Swedish Island Rejects Renting Pipe Storage Space for Nord Stream 2

— Sweden’s strategic Baltic Sea island of Gotland has turned down a Russian request to rent harbor space after the government warned it could harm the Scandinavian country’s defense and political interests.

In an 11-0 vote, Gotland’s technical board declined Thursday to allow Russia’s energy giant Gazprom to store pipes in the Slite harbor for an undersea natural gas pipeline that will run from Russia to Germany called Nord Stream 2.

“It was with mixed emotions, because we had been working on this deal in which we believe would lift the community,” Tommy Gardell, head of the island’s technical board, told The Associated Press. He said the deal involved $1.6 million a year in rent.

Defense Minister Peter Hultqvist had said earlier that renting out harbor space on Gotland would “negatively affect Sweden’s defense and political interests.”

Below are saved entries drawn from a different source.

(** *** libhdfs calls: the answer of the backend and the extended trace *)

Definition hdfsExists (tr : trace) (path : list byte) : Z * trace :=
  (hdfsExists_ret B tr path, tr ++ [CallExists path]).

Definition hdfsOpenFile (tr : trace) (path : list byte) (flags : Z)
  : hdfsFile * trace :=
  (hdfsOpenFile_ret B tr path flags, tr ++ [CallOpenFile path flags]).

Definition hdfsWrite (tr : trace) (f : hdfsFile) (buffer : list byte) (n : Z)
  : Z * trace :=
  (hdfsWrite_ret B tr f buffer n, tr ++ [CallWrite f buffer n]).

Definition hdfsCloseFile (tr : trace) (f : hdfsFile) : trace :=
  tr ++ [CallCloseFile f].

(** *** Primitive byte encoders *)

Definition LZOStringAppendChar (this : HdfsFile) (str : list byte) (c : Z)
  : HdfsFile * list byte :=
  let cc := uchar (Z.land c 255) in
  (set_lzo_checksum this (lzo_adler32 L (lzo_checksum this) [cc]),
   str ++ [cc]).

Definition int32_bytes (v : Z) : list byte :=
  [uchar (Z.land (Z.shiftr v 24) 255);
   uchar (Z.land (Z.shiftr v 16) 255);
   uchar (Z.land (Z.shiftr v 8) 255);
   uchar (Z.land (Z.shiftr v 0) 255)].

Definition LZOStringAppendInt32 (this : HdfsFile) (str : list byte) (v : Z)
  : HdfsFile * list byte :=
  let b := int32_bytes v in
  (set_lzo_checksum this (lzo_adler32 L (lzo_checksum this) b), str ++ b).

Definition int16_bytes (v : Z) : list byte :=
  [uchar (Z.shiftr v 8); uchar (Z.shiftr v 0)].

Definition LZOStringAppendInt16 (this : HdfsFile) (str : list byte) (v : Z)
  : HdfsFile * list byte :=
  let b := int16_bytes v in
  (set_lzo_checksum this (lzo_adler32 L (lzo_checksum this) b), str ++ b).

(** *** The framer *)

(** Lines 305-351: one block is compressed and its frame appended to
    [compressedData]; [None] is the path [*success = false; return data]. *)
Definition LZOCompress_frame (this : HdfsFile) (compressedData block_data : list byte)
  : option (HdfsFile * list byte) :=
  let '(r, out) :=
    if LZOCompressionLevel this =? 9
    then lzo1x_999_compress L block_data
    else lzo1x_1_compress L block_data in
  let out_len := len out in
  if negb (r =? LZO_E_OK)
     || (len block_data + len block_data / 16 + 64 + 3 <? out_len)
  then None
  else
    let '(this, compressedData) :=
      LZOStringAppendInt32 this compressedData (len block_data) in
    if out_len <? len block_data then
      let out_len32 := to_uint32 out_len in
      let '(this, compressedData) :=
        LZOStringAppendInt32 this compressedData out_len32 in
      let d_checksum := lzo_adler32 L 1 block_data in
      let '(this, compressedData) :=
        LZOStringAppendInt32 this compressedData d_checksum in
      let c_checksum := lzo_adler32 L 1 (firstn (Z.to_nat out_len32) out) in
      let '(this, compressedData) :=
        LZOStringAppendInt32 this compressedData c_checksum in
      Some (this, compressedData ++ out)
    else
      let '(this, compressedData) :=
        LZOStringAppendInt32 this compressedData (len block_data) in
      Some (this, compressedData ++ block_data).

(** Lines 295-354: [for (int i = 0; i < blocks || blocks == 0; i++)]. *)
Fixpoint LZOCompress_loop (fuel : nat) (data : list byte)
    (blocks total_data_length i : Z)
    (this : HdfsFile) (compressedData : list byte)
  : outcome (list byte * bool * HdfsFile) :=
  if (i <? blocks) || (blocks =? 0) then
    match fuel with
    | O => OutOfFuel
    | S fuel' =>
      let offset := to_int (to_size_t (to_size_t i * lzo_block_size)) in
      let data_len :=
        to_int (if blocks =? 0 then to_size_t total_data_length
                else lzo_block_size) in
      let data_len :=
        if i =? blocks
        then to_int (to_size_t (to_size_t data_len
                       + to_size_t (len data - to_size_t total_data_length)))
        else data_len in
      match substr data (to_size_t offset) (to_size_t data_len) with
      | Returns block_data =>
        match LZOCompress_frame this compressedData block_data with
        | None => Returns (data, false, this)
        | Some (this', compressedData') =>
          if blocks =? 0 then Returns (compressedData', true, this')
          else LZOCompress_loop fuel' data blocks total_data_length
                 (to_int (i + 1)) this' compressedData'
        end
      | Throws => Throws
      | OutOfFuel => OutOfFuel
      end
    end
  else Returns (compressedData, true, this).
Lemma print_items_emits items w :
  exists evs, print_items items w = (Ok tt, emits evs w) /\ List.filter is_run evs = [].
Proof.
  revert w. induction items as [|[key value] items IH]; intros w; cbn [print_items].
  - exists []. by rewrite emits_nil.
  - unfold bind at 1.
    assert (exists line,
      (if String.eqb key "password"
       then print ("  " ++ key ++ ": " ++
                   (if truthy value then repeat_str "*" (String.length (str value))
                    else "None"))
       else print ("  " ++ key ++ ": " ++ str value)) w = (Ok tt, emits [Printed line] w))
      as [line ->] by (destruct (String.eqb key "password"); by eexists).
    destruct (IH (emits [Printed line] w)) as (evs & -> & Hevs).
    rewrite emits_emits. eexists. split; [reflexivity|]. done.
Qed.

Lemma complaints_no_run prompt complaint rejected :
  List.filter is_run (complaints prompt complaint rejected) = [].
Proof. unfold complaints. induction rejected as [|x rejected IH]; [done|]. exact IH. Qed.

Lemma set_input_emits lines evs1 evs2 w :
  set_input lines (trace (emits evs1 w) ++ evs2) (emits evs1 w)
  = set_input lines (trace w ++ (evs1 ++ evs2)) w.
Proof. unfold set_input, emits; cbn. by rewrite app_assoc. Qed.

Lemma emits_set_input evs' lines evs w :
  emits evs' (set_input lines (trace w ++ evs) w)
  = set_input lines (trace w ++ (evs ++ evs')) w.
Proof. unfold set_input, emits; cbn. by rewrite app_assoc. Qed.

Lemma runs_set_input lines evs w :
  List.filter is_run evs = [] -> runs (set_input lines (trace w ++ evs) w) = runs w.
Proof.
  intros H. unfold runs, set_input; cbn [trace]. by rewrite List.filter_app, H, app_nil_r.
Qed.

The southeastern port of Karlshamn on Sweden’s mainland also decided Wednesday to put a similar deal with Nord Stream 2 on hold.

The European Union, which imports one-third of its natural gas from Russia, agreed last year with Gazprom on a 1,200-kilometer (744-mile) twin pipeline to run parallel to the existing Nord Stream 1, running from Russia’s Baltic coast to Greifswald, Germany, across the Baltic Sea.

But regional tensions have grown in the Baltics and there have been reports of airspace violations by Russian military aircraft.

In September, Sweden stationed permanent troops on Gotland, which Hultqvist described as sending a signal after Russia’s 2014 annexation of Crimea and its “increasing pressure” on the Baltic states of Estonia, Latvia and Lithuania.

On top of that, there’s been growing opposition to making Europe more dependent on Russian energy.

Switzerland-based Nord Stream 2 spokesman Ulrich Lissek said they “will look for alternative logistic facilities around the Baltic Sea.”

“We see ourselves as a European company with more than 20 different nationalities working here,” he said. “We’re a business company, not a spy company.”

The company until recently was 100 percent owned by Gazprom.